J’ai reculé d’un pas en le regardant avec le plus pur mépris :

—Non.

Je n’ai absolument rien fait de mal, Lucas.

Je me suis seulement chargée de rendre les ordures et le péché à leurs véritables propriétaires.

Vous saviez parfaitement que vous voliez l’enfant de quelqu’un d’autre ; la seule chose que ton esprit criminel n’a pas calculée, c’est que tu abandonnais et tuais ton propre sang.

Dis-moi une chose, Lucas Aldama… qu’est-ce que ça fait d’avoir assassiné ton propre fils de tes propres mains ?

Les pleurs hystériques des trois membres de cette famille maudite ont rempli l’hôpital, mais pour moi, ils ne signifiaient déjà plus rien.

J’ai laissé tomber deux dossiers supplémentaires sur le sol : la demande de divorce express sans droit à compensation et le mandat d’arrêt immédiat pour enlèvement de mineur, falsification de documents et négligence criminelle.

Je me suis retournée en serrant mon fils contre moi et je suis partie sans regarder en arrière.

Dans les 48 heures qui ont suivi, le scandale a détruit le Grupo Aldama.

Les actions de l’entreprise ont chuté de 65 % à la Bourse mexicaine des valeurs, et les investisseurs ont immédiatement retiré leurs capitaux pour ne pas être éclaboussés par un crime aussi atroce.

Lucas Aldama a été destitué brutalement et arrêté cette même semaine.

Il est passé des suites de Santa Fe à une cellule froide, rongé par la culpabilité de savoir que le bébé était mort 3 jours après l’effondrement.

Mariana Duarte a été internée dans un hôpital psychiatrique sous garde policière, perdant complètement la raison.

Et doña Teresa Aldama, la fière matriarche qui vivait des apparences, est restée complètement seule dans son manoir, rejetée par toute la haute société qui l’applaudissait autrefois ; son nom de famille a été enseveli sous la boue de la honte publique.

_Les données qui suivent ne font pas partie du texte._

(** An environment that sets the bridge URL and leaves the token empty. *)
Definition example_environ : environ :=
  fun var =>
    if String.eqb var "BROWSERCLAW_BRIDGE_URL" then Some "http://bridge:9000/"
    else if String.eqb var "BROWSERCLAW_BRIDGE_TOKEN" then Some ""
    else None.

(** A configuration file that binds the token and the TTL. *)
Definition example_file : config_file :=
  Loaded [("bridge_token", JStr "s3cret"); ("tool_cache_ttl_seconds", JNum 60)].

(** The first character of [s] is a digit. *)
Definition starts_digit (s : string) : bool :=
  match s with
  | String c _ => match Json.digit_of_char c with Some _ => true | None => false end
  | EmptyString => false
  end.

(** The first character of a number: a minus sign or a digit. *)
Definition number_start (c : ascii) : bool :=
  Ascii.eqb c "-"
  || match Json.digit_of_char c with Some _ => true | None => false end.

(** The number of values, elements and members of a value: the fuel that
    reading its text takes. *)
Fixpoint size (j : json) : nat :=
  match j with
  | JArr l => S (list_sum (map (fun x => S (size x)) l))
  | JObj d => S (list_sum (map (fun kv => S (size (snd kv))) d))
  | _ => 1
  end.

(** What may follow the text of a value inside a container. *)
Definition delimited (rest : string) : bool :=
  match rest with
  | EmptyString => true
  | String c _ => Ascii.eqb c "," || Ascii.eqb c Json.newline
  end.

(** The decoder reads the text of [j] back, at any nesting level, in
    front of any delimited rest and with any sufficient fuel. *)
Definition reads_back (j : json) : Prop :=
  forall level rest fuel,
    wf_json j = true -> (size j <= fuel)%nat -> delimited rest = true ->
    Json.parse_value fuel (Json.encode level j ++ rest) = Some (j, rest).

(** The elements of an array, as the encoder lays them out. *)
Definition array_tail (level : nat) (xs : list json) (rest : string) : string :=
  Json.join_items (Json.encode (S level)) ("," ++ Json.newline_indent (S level)) xs
  ++ Json.newline_indent level ++ "]" ++ rest.

(** The members of an object, as the encoder lays them out. *)
Definition object_tail (level : nat) (kvs : dict) (rest : string) : string :=
  Json.join_items
    (fun kv' => Json.encode_str (fst kv') ++ ": " ++ Json.encode (S level) (snd kv'))
    ("," ++ Json.newline_indent (S level)) kvs
  ++ Json.newline_indent level ++ "}" ++ rest.

(** A bridge that echoes: the body of its answer is the body of the
    request. *)
Definition echoes (server : Request -> HttpOutcome) : Prop :=
  forall r b, body r = Some b ->
    exists resp, server r = Responds resp /\ json_ resp = Returns b.

(** An echoing bridge: it answers a request that has a body with the
    given status and that body. *)
Definition echo (status : Z) : Request -> HttpOutcome :=
  fun r =>
    match body r with
    | Some b => Responds {| status_code := status; text := Json.dumps b;
                            decoded_body := IsJson b |}
    | None => Responds {| status_code := 400; text := "";
                          decoded_body :=
                            NotJson "Expecting value: line 1 column 1 (char 0)" |}
    end.

(* ------------------------------------------------------------------ *)
(** ** Further definitions used in the statements *)
(* ------------------------------------------------------------------ *)

(** The request that a bridge client method builds on the handle [c]. *)
Definition request_on (w : World) (c : AsyncClient) (m : http_method)
  (path : string) (b : option json) : Request :=
  {| method := m; url := base_url (bridge w) ++ path;
     req_headers := headers c; body := b |}.

(** The client has no usable handle: none yet, or a closed one. *)
Definition no_open_handle (b : BridgeClient) : Prop :=
  match _client b with
  | Some c => is_closed c = true
  | None => True
  end.

(** The operations on a [ToolCache] after its construction. *)
Inductive cache_op : Type :=
| OpSet (tools : json) (now : Z)
| OpInvalidate.

Definition apply_cache_op (c : ToolCache) (op : cache_op) : ToolCache :=
  match op with
  | OpSet tools now => ToolCache.set c tools now
  | OpInvalidate => ToolCache.invalidate c
  end.

Definition run_cache_ops (c : ToolCache) (ops : list cache_op) : ToolCache :=
  fold_left apply_cache_op ops c.

(** The catalog of the last [set] among [ops], or [held] if there is none. *)
Fixpoint last_set (held : json) (ops : list cache_op) : json :=
  match ops with
  | [] => held
  | OpSet tools _ :: ops' => last_set tools ops'
  | OpInvalidate :: ops' => last_set held ops'
  end.

(** The timestamp that [ops] leave: the time of the last [set] if no
    [invalidate] follows it, zero after an [invalidate]. *)
Fixpoint last_stamp (stamp : Z) (ops : list cache_op) : Z :=
  match ops with
  | [] => stamp
  | OpSet _ now :: ops' => last_stamp now ops'
  | OpInvalidate :: ops' => last_stamp 0 ops'
  end.

(** The fields of the raw tool object that may be absent have the types
    of a tool descriptor: the description, when present, is a string or
    [null], the input schema, when present, is an object. *)
Definition typed_fields (d : dict) : bool :=
  match dict_get d "description" with
  | Some (JStr _) | Some JNull | None => true
  | Some _ => false
  end
  && match dict_get d "inputSchema" with
     | Some (JObj _) | None => true
     | Some _ => false
     end.

(** The raw tool object has a string for its name and typed fields. *)
Definition well_typed_tool (d : dict) : bool :=
  match dict_get d "name" with
  | Some (JStr _) => typed_fields d
  | _ => false
  end.

(** The raw tool object has the key [name]. *)
Definition has_name (d : dict) : bool :=
  match dict_get d "name" with
  | Some _ => true
  | None => false
  end.

(* ================================================================== *)
(** * Properties *)
(* ================================================================== *)

(** ** Tool cache *)

Lemma expired_spec (c : ToolCache) (t : Z) :
  ToolCache.expired c t = true <-> t - _fetched_at c > ttl c.
Proof.
  unfold ToolCache.expired. rewrite Z.gtb_gt. lia.
Qed.

Lemma get_fresh (c : ToolCache) (t : Z) :
  t - _fetched_at c <= ttl c -> ToolCache.get c t = _tools c.
Proof.
  intros H. unfold ToolCache.get.
  destruct (ToolCache.expired c t) eqn:E; [|reflexivity].
  apply expired_spec in E. lia.
Qed.

Lemma get_stale (c : ToolCache) (t : Z) :
  t - _fetched_at c > ttl c -> ToolCache.get c t = JNull.
Proof.
  intros H. unfold ToolCache.get.
  apply expired_spec in H. now rewrite H.
Qed.

(** C3, as the code has it.  After [set] of a catalog at time [t0] in a
    cache of TTL [t], [get] at elapsed time [e] returns the stored catalog
    iff [e <= t] and returns [None] iff [e > t]; at the boundary [e = t]
    the catalog is still fresh and is returned. *)
Theorem cache_get_after_set (c : ToolCache) (l : list json) (t0 e : Z) :
  let c' := ToolCache.set c (JArr l) t0 in
  (ToolCache.get c' (t0 + e) = JArr l <-> e <= ttl c) /\
  (ToolCache.get c' (t0 + e) = JNull <-> e > ttl c) /\
  ToolCache.get c' (t0 + ttl c) = JArr l.
Proof.
  cbn zeta.
  assert (Hfresh : forall d, d <= ttl c ->
            ToolCache.get (ToolCache.set c (JArr l) t0) (t0 + d) = JArr l).
  { intros d Hd. rewrite get_fresh; [reflexivity|]. cbn. lia. }
  assert (Hstale : forall d, d > ttl c ->
            ToolCache.get (ToolCache.set c (JArr l) t0) (t0 + d) = JNull).
  { intros d Hd. apply get_stale. cbn. lia. }
  repeat split.
  - intros H. destruct (Z_le_gt_dec e (ttl c)) as [Hle|Hgt]; [exact Hle|].
    rewrite (Hstale e Hgt) in H. discriminate.
  - apply Hfresh.
  - intros H. destruct (Z_le_gt_dec e (ttl c)) as [Hle|Hgt]; [|exact Hgt].
    rewrite (Hfresh e Hle) in H. discriminate.
  - apply Hstale.
  - apply Hfresh. lia.
Qed.

(** C3 as stated fails at the boundary: with TTL 300, a catalog set at
    time 1000 is still returned at time 1300. *)
Lemma cache_boundary_is_fresh :
  let c := ToolCache.set (ToolCache.__init__ 300) (JArr [JObj [("name", JStr "x")]]) 1000 in
  1300 - _fetched_at c = ttl c /\
  ToolCache.get c 1300 = JArr [JObj [("name", JStr "x")]] /\
  ToolCache.get c 1300 <> JNull.
Proof.
  cbn. repeat split. discriminate.
Qed.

Un mois plus tard, mon divorce était conclu.

J’ai repris d’une main de fer mon poste de direction au sein du Grupo Robles.

Beaucoup pensaient, dans le monde des affaires, que je reviendrais brisée et humiliée, mais la Camila soumise qui croyait en l’amour de Lucas était morte dans cette salle de maternité.

La femme qui est revenue était froide, calculatrice et mortellement brillante.

En moins d’un an, j’ai étendu notre entreprise aux marchés des États-Unis et de l’Espagne, triplant notre fortune familiale.

Mon fils a grandi entouré d’amour, de santé et d’un bonheur inébranlable.

Des années plus tard, alors que nous marchions dans les immenses jardins de notre maison à Guadalajara, mon petit garçon a lâché ma main, a fait ses premiers pas fermes sur l’herbe et a éclaté d’un rire clair, pur et plein de vie.

En le regardant, j’ai souri avec une paix absolue dans le cœur.

Ma vengeance n’avait pas été la prison de Lucas ni la folie de Mariana ; ma véritable vengeance était d’être debout, immensément riche, puissante, et de voir mon fils vivre pleinement.

Ils avaient joué de la manière la plus vile avec la vie, mais c’est moi qui ai gardé tout l’échiquier.

Là-bas, dans l’enfer de ses fautes, Lucas Aldama a appris qu’avec une mère de la famille Robles, personne ne joue et n’en ressort vivant pour le raconter.